(** C5: under a run without I/O failure the configurator is idempotent: run
    on the store it has left, it ends the same way and leaves that store as
    it is, manifest and [pnpm-workspace.yaml] alike; and the manifest it
    leaves is [mutate_manifest] of the manifest it found, a function of the
    manifest, the package manager and the project name. *)
Theorem C5_idempotent (targetDir : path) (packageManager projectName : string)
    (d : node) (es : list (string * node)) :
  forallb plain targetDir = true ->
  get targetDir d = Some (Dir es) ->
  (forall t, entry_get "package.json" es <> Some (Symlink t)) ->
  (exists d1,
      (configurePackageManager no_faults targetDir packageManager projectName d
       = Done d1 \/
       configurePackageManager no_faults targetDir packageManager projectName d
       = Threw d1) /\
      configurePackageManager no_faults targetDir packageManager projectName d1
      = configurePackageManager no_faults targetDir packageManager projectName d) /\
  (forall M M',
      entry_get "package.json" es = Some (File (JsonText M)) ->
      mutate_manifest packageManager projectName M = Some M' ->
      exists d1 es1,
        configurePackageManager no_faults targetDir packageManager projectName d
        = Done d1 /\
        get targetDir d1 = Some (Dir es1) /\
        entry_get "package.json" es1 = Some (File (JsonText M'))).
Proof.
  intros Hplain Hget Hnl.
  pose proof (manifest_step targetDir d es Hplain Hget no_faults
                packageManager projectName Hnl) as Hstep.
  split.
  - assert (Hthrew :
              configure_manifest no_faults targetDir packageManager projectName d
              = Threw d ->
              exists d1,
                (configurePackageManager no_faults targetDir packageManager
                   projectName d = Done d1 \/
                 configurePackageManager no_faults targetDir packageManager
                   projectName d = Threw d1) /\
                configurePackageManager no_faults targetDir packageManager
                  projectName d1
                = configurePackageManager no_faults targetDir packageManager
                    projectName d).
    { intros H. exists d. split; [right|reflexivity].
      unfold configurePackageManager. rewrite H. reflexivity. }
    destruct (entry_get "package.json" es) as [[[bytes|M]|es0|t]|] eqn:E.
    + apply Hthrew. exact Hstep.
    + destruct (mutate_manifest packageManager projectName M) as [M'|] eqn:Hmut.
      * destruct (configure_run targetDir d es packageManager projectName
                    Hplain Hget M M' E Hmut)
          as (es' & Hrun & Hget' & Hpkg & Hgone & _).
        exists (put targetDir (Dir es') d). rewrite Hrun.
        split; [left; reflexivity|].
        apply (configure_stable targetDir packageManager projectName Hplain
                 _ es' Hget'); [|exact Hgone].
        right. exists M'. split; [exact Hpkg|].
        exact (mutate_manifest_twice _ _ _ _ Hmut).
      * apply Hthrew. exact Hstep.
    + apply Hthrew. exact Hstep.
    + exfalso. apply (Hnl t). reflexivity.
    + clear Hthrew.
      assert (Hfirst :
                configurePackageManager no_faults targetDir packageManager
                  projectName d
                = configure_workspace no_faults targetDir packageManager d).
      { unfold configurePackageManager. rewrite Hstep. reflexivity. }
      rewrite Hfirst, (workspace_step targetDir d es Hget).
      destruct (String.eqb packageManager "npm" || String.eqb packageManager "yarn")
        eqn:Epm.
      * destruct (pathExists d (targetDir ++ ["pnpm-workspace.yaml"])) eqn:Ews.
        -- cbn [remove_fails no_faults].
           set (es' := entry_remove "pnpm-workspace.yaml" es).
           assert (Hget' : get targetDir (put targetDir (Dir es') d)
                           = Some (Dir es')) by (apply (get_put _ _ _ _ Hget)).
           exists (put targetDir (Dir es') d). split; [left; reflexivity|].
           apply (configure_stable targetDir packageManager projectName Hplain
                    _ es' Hget').
           ++ left. unfold es'. rewrite entry_get_remove_neq by discriminate.
              exact E.
           ++ intros _.
              apply (pathExists_absent _ targetDir "pnpm-workspace.yaml" _
                       Hplain eq_refl Hget').
              apply entry_get_remove_eq.
        -- exists d. split; [left; reflexivity|].
           apply (configure_stable targetDir packageManager projectName Hplain
                    _ es Hget); [left; exact E|intros _; exact Ews].
      * exists d. split; [left; reflexivity|].
        apply (configure_stable targetDir packageManager projectName Hplain
                 _ es Hget); [left; exact E|rewrite Epm; discriminate].
  - intros M M' E Hmut.
    destruct (configure_run targetDir d es packageManager projectName
                Hplain Hget M M' E Hmut)
      as (es' & Hrun & Hget' & Hpkg & _).
    exists (put targetDir (Dir es') d), es'. auto.
Qed.

Lemma C5_idempotent_witness :
  exists d1,
    (configurePackageManager no_faults ["home"; "u"; "demo"] "npm" "demo"
       sample_project = Done d1 \/
     configurePackageManager no_faults ["home"; "u"; "demo"] "npm" "demo"
       sample_project = Threw d1) /\
    configurePackageManager no_faults ["home"; "u"; "demo"] "npm" "demo" d1
    = configurePackageManager no_faults ["home"; "u"; "demo"] "npm" "demo"
        sample_project.
Proof.
  apply (C5_idempotent ["home"; "u"; "demo"] "npm" "demo" sample_project
           sample_entries); try reflexivity.
  intros t. discriminate.
Defined.

(** C6, as claimed, fails at a write that is cut short: [fs.writeJson]
    opens the manifest, which truncates it, and the failure after the first
    character leaves a manifest that is neither the one found nor the one
    with the mutations applied. *)
Example C6_counterexample :
  exists d',
    configurePackageManager torn_write_fault ["home"; "u"; "demo"] "yarn" "demo"
      sample_project = Threw d' /\
    get ["home"; "u"; "demo"; "package.json"] sample_project
    = Some (File (JsonText (JObj [("name", JStr "template")]))) /\
    mutate_manifest "yarn" "demo" (JObj [("name", JStr "template")])
    = Some (JObj [("name", JStr "demo");
                  ("packageManager", JStr "yarn@4.0.0");
                  ("workspaces", JArr [JStr "apps/*"; JStr "packages/*"])]) /\
    get ["home"; "u"; "demo"; "package.json"] d' = Some (File (Text "{")).
Proof.
  eexists. repeat split; vm_compute; reflexivity.
Qed.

Exercise: Copy the records above exactly, from the first line through the line containing "leaves is [mutate_manifest]", and include nothing else.

Response area:
(** C5: under a run without I/O failure the configurator is idempotent: run
    on the store it has left, it ends the same way and leaves that store as
    it is, manifest and [pnpm-workspace.yaml] alike; and the manifest it
    leaves is [mutate_manifest] of the manifest it found, a function of the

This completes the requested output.